If the Olympics ever adds Tandem Laughing, Kevin McGregor and I will one day stand atop the medal stand as the “Star-Spangled Banner” plays. Its final notes will prompt tears down my cheeks, and Kevin to lean over and whisper something about a blonde in the second row. Everyone needs a Kevin McGregor, but decades on earth convince me: There’s only one.
On December 13, 2009, Rita Lundgren, who had lived for twenty-one years in my snapshot memory of her, reappeared. By Christmas Eve I learned that she has a gift like my sister’s, a painter’s gift for seeing. Although she arrived late, Rita gave wise advice, and her spirit jumped right in here. You can hear it in my introduction and summary and are hearing it now.
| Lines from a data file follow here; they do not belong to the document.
(* ===== verification/Pipeline.v ===== *)
(** * Pipeline: reading, validating, filtering

    The functions of src/workshift.py that make the clean data set:
    [try_read_csv] (lines 9-30), [clean_and_validate_data] (lines 32-53) and
    [read_and_process_data] (lines 118-195).

    What the program asks of the outside is the class [World]: whether a path
    exists, and what [pd.read_csv] and [pd.read_excel] return or raise for a
    path.  Every definition below takes a world, and the theorems hold for
    all worlds; [WorldOk] and [WorldTyped] add what pandas promises of a
    frame it returns. *)

From Stdlib Require Import ZArith Lia Ascii String QArith.
From stdpp Require Import base tactics option list strings.
From S2P Require Import Prelude PyText Datetime Strptime Frame Effects Dates.

(** ** The outside *)

Class World : Type := {
  (** [os.path.exists(path)] *)
  path_exists : string → bool;
  (** [pd.read_csv(path, encoding=encoding)]: the frame, or what it raises *)
  read_csv : string → string → exn + frame;
  (** [pd.read_excel(path, engine=engine)] *)
  read_excel : string → string → exn + frame
}.

(** pandas returns frames of distinct column names and index labels whose
    rows all have the width of the header. *)
Class WorldOk (W : World) : Prop := {
  read_csv_wf path enc df : read_csv path enc = inr df → wf df;
  read_excel_wf path eng df : read_excel path eng = inr df → wf df
}.

(** pandas gives every column a dtype that its values have. *)
Class WorldTyped (W : World) : Prop := {
  read_csv_typed path enc df : read_csv path enc = inr df → typed df;
  read_excel_typed path eng df : read_excel path eng = inr df → typed df
}.

(** ** Constants of the program *)

Definition encodings : list string := ["utf-8"; "latin1"; "iso-8859-1"; "cp1252"]%string.

Definition required_columns : list string :=
  ["Activity Number"; "Activity"; "Milestone/task"; "Start Date (CET)";
   "End Date (CET)"; "Responsible Person"]%string.

Definition ACTIVITY_NUMBER : string := "Activity Number".
Definition START : string := "Start Date (CET)".
Definition FINISH : string := "End Date (CET)".
Definition DURATION : string := "Duration (Hours)".

(** ** [clean_and_validate_data] *)

Definition clean_and_validate_data (df : frame) : py frame :=
  let df := dropna_all df in
  let missing := missing_columns required_columns df in
  match missing with
  | [] => ret df
  | _ :: _ => raise (ColumnsMissing missing)
  end.

(** ** Element-wise operations on columns *)

(** [startswith] on one value of a text column; a value that is not text
    (a missing value above all) counts as no match: na=False. *)
Definition starts_with (prefix : string) (c : cell) : bool :=
  match c with Str s => startswith s prefix | _ => false end.

(** [series.str.startswith(prefix, na=False)]: AttributeError unless the
    column holds text. *)
Definition str_startswith (prefix : string) (df : frame) (col : string) : py (list bool) :=
  vals ← or_key_error col (column df col);
  dt ← or_key_error col (col_dtype df col);
  if decide (dt = object)
  then ret (fmap (M:=list) (starts_with prefix) vals)
  else raise StrAccessor.

(** [series >= bound]; a missing value compares false. *)
Definition ge_bound (bound : datetime) (c : cell) : bool :=
  match c with Stamp t => dt_ge t bound | _ => false end.

(** [series <= bound] *)
Definition le_bound (bound : datetime) (c : cell) : bool :=
  match c with Stamp t => dt_le t bound | _ => false end.

(** [finish - start] in hours; missing when either is. *)
Definition hours_between (finish start : cell) : cell :=
  match finish, start with
  | Stamp tf, Stamp ts => Real (duration_hours ts tf)
  | _, _ => NA
  end.

Section WithWorld.
Context `{W : World}.

(** ** [try_read_csv] *)

(** The loop over the encodings that are left to try. *)
Fixpoint try_encodings (file_path : string) (left : list string) : py frame :=
  match left with
  | [] => raise NoEncodingWorked
  | encoding :: left' =>
      _ ← emit (SayTrying encoding);
      match read_csv file_path encoding with
      | inr df => _ ← emit (SayReadOk encoding); ret df
      | inl e =>
          if isinstance e UnicodeDecodeError then
            _ ← emit (SayDecodeFailed encoding); try_encodings file_path left'
          else if isinstance e Exception then
            _ ← emit (SayReadError encoding e); try_encodings file_path left'
          else raise e
      end
  end.

Definition try_read_csv (file_path : string) : py frame :=
  try_encodings file_path encodings.

(** The encodings a run has tried, from what it printed. *)
Definition tried (t : list event) : list string :=
  omap (λ v, match v with SayTrying encoding => Some encoding | _ => None end) t.

(** What one turn of the loop decides: [None] to go on with the next
    encoding, the frame to return, or the exception that leaves the loop. *)
Definition attempt (file_path encoding : string) : option (exn + frame) :=
  match read_csv file_path encoding with
  | inr df => Some (inr df)
  | inl e => if isinstance e Exception then None else Some (inl e)
  end.

(** ** [read_and_process_data] *)

(** Lines 129-136: the reader chosen by the extension. *)
Definition read_file (file_path file_extension : string) : py frame :=
  if decide (file_extension = ".xlsx"%string) then
    match read_excel file_path "openpyxl" with inr df => ret df | inl e => raise e end
  else if decide (file_extension = ".xls"%string) then
    match read_excel file_path "xlrd" with inr df => ret df | inl e => raise e end
  else if decide (file_extension = ".csv"%string) then try_read_csv file_path
  else raise (FormatUnsupported file_extension).

(** *** The stages of the try block

    The block is a sequence of stages, each under its comment in the source;
    a stage takes the frame of the stage before and returns the next frame or
    raises. *)

(** Lines 128-141: read the file, print its columns and first rows. *)
Definition decode (file_path file_extension : string) : py frame :=
  df ← read_file file_path file_extension;
  _ ← emit (SayColumns (col_names df));
  _ ← emit (SayHead (head 5 df));
  ret df.

(** Lines 146-153: parse the two date columns. *)
Definition normalize_dates (df : frame) : py frame :=
  df ← normalize_column START df;
  normalize_column FINISH df.

(** Lines 155-159: drop the rows that lack a date. *)
Definition drop_null_dates (df : frame) : py frame :=
  df ← or_key_error START (dropna_subset [START; FINISH] df);
  if empty df then raise NoValidData else ret df.

(** Lines 161-165: keep the tasks whose number starts with 'Prod'. *)
Definition filter_prefix (df : frame) : py frame :=
  mask ← str_startswith "Prod" df ACTIVITY_NUMBER;
  let df := select mask df in
  if empty df then raise NoProdTasks else ret df.

(** One bound of the window: ValueError is raised again with the text. *)
Definition parse_bound (wrap : string → strptime_error → exn) (text : string) : py datetime :=
  match strptime_tokens text FMT_WINDOW with
  | inr t => ret t
  | inl cause => raise (wrap text cause)
  end.

(** Lines 167-176: the two bounds, the start first. *)
Definition parse_window (start_date_filter end_date_filter : string) : py (datetime * datetime) :=
  start_date ← parse_bound BadStartDate start_date_filter;
  end_date ← parse_bound BadEndDate end_date_filter;
  ret (start_date, end_date).

(** The mask of lines 180-181. *)
Definition window_mask (start_date end_date : datetime) (starts ends : list cell) : list bool :=
  zip_with andb (ge_bound start_date <$> starts) (le_bound end_date <$> ends).

(** Lines 178-185: keep the tasks inside the window. *)
Definition filter_range (start_date_filter end_date_filter : string)
    (window : datetime * datetime) (df : frame) : py frame :=
  starts ← or_key_error START (column df START);
  ends ← or_key_error FINISH (column df FINISH);
  let df := select (window_mask window.1 window.2 starts ends) df in
  if empty df then raise (NoTaskInRange start_date_filter end_date_filter) else ret df.

(** Lines 187-192: add the duration column. *)
Definition compute_duration (df : frame) : py frame :=
  ends ← or_key_error FINISH (column df FINISH);
  starts ← or_key_error START (column df START);
  ret (assign DURATION float64 (zip_with hours_between ends starts) df).

(** Lines 128-192: the body of the try block. *)
Definition process (file_path file_extension start_date_filter end_date_filter : string)
    : py frame :=
  df ← decode file_path file_extension;
  df ← clean_and_validate_data df;
  df ← normalize_dates df;
  df ← drop_null_dates df;
  df ← filter_prefix df;
  window ← parse_window start_date_filter end_date_filter;
  df ← filter_range start_date_filter end_date_filter window df;
  compute_duration df.

Definition read_and_process_data (file_path start_date_filter end_date_filter : string)
    : py frame :=
  if negb (path_exists file_path) then raise (FileMissing file_path) else
  let file_extension := lower (splitext file_path).2 in
  except Exception
    (process file_path file_extension start_date_filter end_date_filter)
    (λ e, raise (Processing e)).

End WithWorld.

(** ** [clean_and_validate_data]: lemmas *)

Lemma col_names_dropna_all df : col_names (dropna_all df) = col_names df.
Proof. done. Qed.

(** Validation returns when every required column is there, and then it
    returns the frame without its empty rows. *)
Lemma clean_and_validate_data_returns df df' :
  returns (clean_and_validate_data df) df' ↔
  df' = dropna_all df ∧ ∀ c, c ∈ required_columns → c ∈ col_names df.
Proof.
  unfold clean_and_validate_data, returns.
  destruct (missing_columns required_columns (dropna_all df)) as [|c m] eqn:Hm; simpl.
  - pose proof (proj1 (missing_columns_nil _ _) Hm).
    split; [intros [= <-]; by split|by intros [-> _]].
  - split; [done|]. intros [_ Hall].
    pose proof (proj2 (missing_columns_nil required_columns (dropna_all df)) Hall).
    congruence.
Qed.

(** C6. Validation raises exactly when a required column is absent, and the
    error names every absent column, in the order of [required_columns]. *)
Lemma clean_and_validate_data_raises df e :
  raises (clean_and_validate_data df) e ↔
  e = ColumnsMissing (missing_columns required_columns df) ∧
  ∃ c, c ∈ required_columns ∧ c ∉ col_names df.
Proof.
  unfold clean_and_validate_data, raises.
  change (missing_columns required_columns (dropna_all df))
    with (missing_columns required_columns df).
  destruct (missing_columns required_columns df) as [|c m] eqn:Hm; simpl.
  - split; [done|]. intros [_ (c & Hc & Hn)].
    destruct Hn. by apply (proj1 (missing_columns_nil _ _) Hm).
  - split; [|by intros [-> _]]. intros [= <-]. split; [done|]. exists c.
    apply elem_of_missing_columns. rewrite Hm. left.
Qed.

Lemma clean_and_validate_data_trace df : trace (clean_and_validate_data df) = [].
Proof. unfold clean_and_validate_data. by destruct (missing_columns _ _). Qed.

Section PipelineLaws.
Context `{W : World}.

(** ** [try_read_csv]: lemmas *)

Lemma decode_error_is_Exception e :
  isinstance e UnicodeDecodeError = true → isinstance e Exception = true.
Proof. intros H. by apply (issubclass_trans _ _ _ H). Qed.

(** The loop returns what the first encoding that decides gives. *)
Lemma try_encodings_result file_path left :
  result (try_encodings file_path left) =
  match first_ok (attempt file_path) left with
  | Some (_, inr df) => Returned df
  | Some (_, inl e) => Raised e
  | None => Raised NoEncodingWorked
  end.
Proof.
  induction left as [|enc left IH]; [done|].
  cbn [try_encodings first_ok]. rewrite result_emit. unfold attempt at 1.
  destruct (read_csv file_path enc) as [e|df]; [|done].
  destruct (isinstance e UnicodeDecodeError) eqn:Hu.
  - by rewrite (decode_error_is_Exception e Hu), result_emit.
  - destruct (isinstance e Exception); [by rewrite result_emit|done].
Qed.

(** C7. [try_read_csv] returns the frame of the first encoding, in the order
    utf-8, latin1, iso-8859-1, cp1252, that reads the file; an error that is
    no [Exception] leaves the loop, and when every encoding fails the error
    is the ValueError of line 30. *)
Theorem try_read_csv_first file_path :
  result (try_read_csv file_path) =
  match first_ok (attempt file_path) encodings with
  | Some (_, inr df) => Returned df
  | Some (_, inl e) => Raised e
  | None => Raised NoEncodingWorked
  end.
Proof. apply try_encodings_result. Qed.

(** One line is printed for every encoding tried, in the order of the list. *)
Lemma try_encodings_tried file_path left :
  tried (trace (try_encodings file_path left)) `prefix_of` left.
Proof.
  induction left as [|enc left IH]; [done|].
  cbn [try_encodings]. rewrite trace_emit. cbn [tried omap]. apply prefix_cons.
  destruct (read_csv file_path enc) as [e|df]; [|apply prefix_nil].
  destruct (isinstance e UnicodeDecodeError); [by rewrite trace_emit|].
  destruct (isinstance e Exception); [by rewrite trace_emit|apply prefix_nil].
Qed.

(** A frame the loop returns is one a reader returned. *)
Lemma try_encodings_returns file_path left df :
  returns (try_encodings file_path left) df →
  ∃ encoding, encoding ∈ left ∧ read_csv file_path encoding = inr df.
Proof.
  unfold returns. rewrite try_encodings_result.
  destruct (first_ok _ _) as [[enc [e|df']]|] eqn:Hf; try done. intros [= ->].
  apply first_ok_elem_of in Hf as [Hin Ha]. exists enc. split; [done|].
  unfold attempt in Ha. destruct (read_csv file_path enc) as [e|?]; [|congruence].
  by destruct (isinstance e Exception).
Qed.

(** ** [read_file]: lemmas *)

Lemma read_file_returns file_path file_extension df :
  returns (read_file file_path file_extension) df →
  (∃ engine, read_excel file_path engine = inr df) ∨
  (∃ encoding, encoding ∈ encodings ∧ read_csv file_path encoding = inr df).
Proof.
  unfold read_file, returns. repeat case_decide; try done.
  - destruct (read_excel _ _) eqn:?; [done|]. intros [= ->]. eauto.
  - destruct (read_excel _ _) eqn:?; [done|]. intros [= ->]. eauto.
  - intros ?%try_encodings_returns. eauto.
Qed.

Lemma read_file_wf `{!WorldOk W} file_path file_extension df :
  returns (read_file file_path file_extension) df → wf df.
Proof.
  intros [[? ?]|(? & _ & ?)]%read_file_returns;
    [by eapply read_excel_wf|by eapply read_csv_wf].
Qed.

Lemma read_file_typed `{!WorldTyped W} file_path file_extension df :
  returns (read_file file_path file_extension) df → typed df.
Proof.
  intros [[? ?]|(? & _ & ?)]%read_file_returns;
    [by eapply read_excel_typed|by eapply read_csv_typed].
Qed.

(** C37. When an encoding reads the file and what the readers raise are
    Exceptions, the loop comes to an encoding that reads the file and
    returns its frame. *)
Lemma try_encodings_succeeds file_path left encoding df :
  encoding ∈ left → read_csv file_path encoding = inr df →
  (∀ enc e, enc ∈ left → read_csv file_path enc = inl e → isinstance e Exception = true) →
  ∃ enc' df', enc' ∈ left ∧ read_csv file_path enc' = inr df' ∧
    returns (try_encodings file_path left) df'.
Proof.
  intros Hin Hread Hexn. unfold returns. rewrite try_encodings_result.
  destruct (first_ok_is_Some (attempt file_path) left encoding Hin) as [[enc' r] Hf].
  { unfold attempt. rewrite Hread. by eexists. }
  rewrite Hf. apply first_ok_elem_of in Hf as [Hin' Ha]. unfold attempt in Ha.
  destruct (read_csv file_path enc') as [e|df'] eqn:Hr.
  - rewrite (Hexn enc' e Hin' Hr) in Ha. done.
  - simplify_eq. by exists enc', df'.
Qed.

(** An extension that is none of the three raises ValueError. *)
Lemma read_file_unsupported file_path file_extension :
  file_extension ∉ [".xlsx"; ".xls"; ".csv"]%string →
  read_file file_path file_extension = raise (FormatUnsupported file_extension).
Proof.
  intros Hn. unfold read_file.
  repeat case_decide; try done; subst; destruct Hn; repeat constructor.
Qed.

End PipelineLaws.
All my life, I’ve been blessed to have lived among gifted people like Kevin and Rita. My mother’s cooking attracted praise from the legendary chef James Beard, and my father Harry eliminated any need in our home for encyclopedias. Of three Rhodes Scholar friends, my best friend John Tillman, by his legendary freshman feat of writing a twenty-two-page research paper on the Albigensian Crusade entirely from memory, showed me that I needed to work much harder, particularly after my humbling afternoon two weeks later when I saw his professor’s note on the paper: “With minor revisions, this could be the seminal work on the subject.” Several friends inspired me by winning national championships and Olympic medals, which today are buried in their sock drawers because those medals are merely among their many accomplishments.
The last of these women and men became widely known for their gifts, but everyone listed here has a gift that he or she shared with me. I am incredibly grateful—damp-eyed as I write this. You make me know how lucky I am.